The Coosa chiefdom was centered at a site along the Coosawattee River in present-day Gordon and Murray counties in northwestern Georgia. The capital of Coosa, it had a large plaza and three platform mounds, as well as residential dwellings. Researchers have found various Mississippian culture pottery types, the most substantial of which reflect the site's Middle and Late South Appalachian Mississippian culture (a regional variation of the Mississippian culture) habitation from 1300 to 1600.

Archeologists, who nicknamed this settlement as "Little Egypt", have defined these as the Dallas, Lamar, and Mouse Creek phases of pottery. These type variations could indicate that the chiefdom underwent three archaeological phases and changes in culture, each with distinct pottery and artifact styles. Only one other village had a mound; the others associated with the chiefdom had only residential dwellings.

Hernando de Soto and his expedition entered the Coosa chiefdom in 1540. Chroniclers recorded that the chiefdom consisted of eight villages. Archaeologists have identified the remains of seven of these, including the capital. The population of the Coosa is thought to have been between about 2,500 to 4,650 people. The chief of Coosa ruled over a significantly wider confederation of other chiefdoms, whose territory spread 400 miles along the Appalachian Mountains across present-day northern Georgia into eastern Tennessee and central Alabama. These populations totaled in the tens of thousands. This polity consisted of seven or more smaller chiefdoms, representing about 50,000 people."

Following contact with Europeans and the associated introduction of endemic Old World diseases, the populations of the Coosa and other local chiefdoms suffered extensive fatalities from the new diseases. The societies went into precipitous decline and suffered great disruption by the loss of so much life. By the close of the 16th century, most of the core area of the Coosa was abandoned. The surviving population withdrew to a few villages along the Coosa River in Alabama. One such settlement was the King site, a small heavily fortified village of 277 to 517 people and 47 houses.

==Linguistics==
The chroniclers of the de Soto Expedition recorded the name of the Coosa as Coça. The early French maps recorded several member towns of the Creek Confederacy as being occupied by the Cousha or Coushetta, in their transliterated form of the name as they heard it.
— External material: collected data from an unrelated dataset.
(* ===== verification/_CoqProject ===== *)
-Q . S2P
Prelude.v
Word.v
Random.v
GateFU.v
EventQueue.v
ThreadContext.v
ChaosReg.v
RegFile.v
Rename.v
AttackLoop.v
ChaosRename.v
ChaosPhysReg.v
Memory.v
ChaosMem.v
HookGate.v
StoreQueue.v
ChaosLsq.v
DepGraph.v
FUPool.v
IssueQueue.v
ChaosIQ.v
ResultPath.v
ExMon.v
AssocCache.v
ArmTLB.v
ChaosTLB.v
PageTable.v
TableWalk.v
WalkSetup.v
ChaosPTW.v
ChaosSysReg.v
ChaosCommit.v
TagStore.v
Cache.v
DeviceSpec.v
CacheStack.v
Hierarchy.v
ChaosCache.v
(* ===== verification/EventQueue.v ===== *)
(** * The event queue and the clock of gem5

    The injectors run from events of gem5's [EventQueue] (sim/eventq.cc) at clock
    edges of the CPU (sim/clocked_object.hh).  [EventQueue] is modelled with its
    pointers: events linked by [nextBin] and [nextInBin], where only the top event of
    a bin has an up-to-date [nextBin].  The queue refines a sorted list in which an
    event goes before the events of its own time and priority.  [Clocked] is the
    cached (tick, cycle) pair of a clocked object.  [evt] is the view an injector has
    of one of its own events. *)

From stdpp Require Import base list numbers strings sets.
From Stdlib Require Import ZArith Lia.
From S2P Require Import Prelude.

(** ** Events and the queue *)

Record Event := mkEvent {
  ev_when : Z; ev_priority : Z;
  nextBin : option nat; nextInBin : option nat;
  ev_scheduled : bool; ev_squashed : bool
}.

Definition heap := nat -> Event.

Definition upd (h : heap) (p : nat) (e : Event) : heap :=
  fun q => if decide (q = p) then e else h q.

Definition set_nextBin (h : heap) (p : nat) (n : option nat) : heap :=
  let e := h p in
  upd h p (mkEvent (ev_when e) (ev_priority e) n (nextInBin e) (ev_scheduled e) (ev_squashed e)).

Definition set_nextInBin (h : heap) (p : nat) (n : option nat) : heap :=
  let e := h p in
  upd h p (mkEvent (ev_when e) (ev_priority e) (nextBin e) n (ev_scheduled e) (ev_squashed e)).

Definition set_when (h : heap) (p : nat) (w : Z) : heap :=
  let e := h p in
  upd h p (mkEvent w (ev_priority e) (nextBin e) (nextInBin e) (ev_scheduled e) (ev_squashed e)).

Definition set_flags (h : heap) (p : nat) (sched squash : bool) : heap :=
  let e := h p in
  upd h p (mkEvent (ev_when e) (ev_priority e) (nextBin e) (nextInBin e) sched squash).

(** [operator<], [operator<=] and [operator==] on events. *)
Definition ev_lt (l r : Event) : bool :=
  (ev_when l <? ev_when r) || ((ev_when l =? ev_when r) && (ev_priority l <? ev_priority r)).
Definition ev_le (l r : Event) : bool :=
  (ev_when l <? ev_when r) || ((ev_when l =? ev_when r) && (ev_priority l <=? ev_priority r)).
Definition ev_eq (l r : Event) : bool :=
  (ev_when l =? ev_when r) && (ev_priority l =? ev_priority r).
The Cherokee first appeared to use the word kusa to mean the Muskogee Creek people of the Upper Towns, who were competitors and enemies. According to James Mooney, they called the Muskogee Creek "Ani'-Ku'sa or Ani'-Gu'sa, from Kusa, their principal town". English speakers adopted "Coosa" as a frontier English version of the early Cherokee word. The contemporary Cherokee name for all Creek Indians is ani-kusa. This is also the name for Muskogee, Oklahoma: ᎫᏐᎢ, guso'i. The name for the Muskogee Creek people, in the revised Cherokee syllabary of ᎦᎳᎩᎾ/Elias Boudinot, is spelled ᎠᏂᎫᏌ. A singular Muskogee Creek person is ᎠᎫᏌ, "agusa," according to the Cherokee-English Dictionary (Cherokee Nation of Oklahoma: Feeling & Pulte, 1975).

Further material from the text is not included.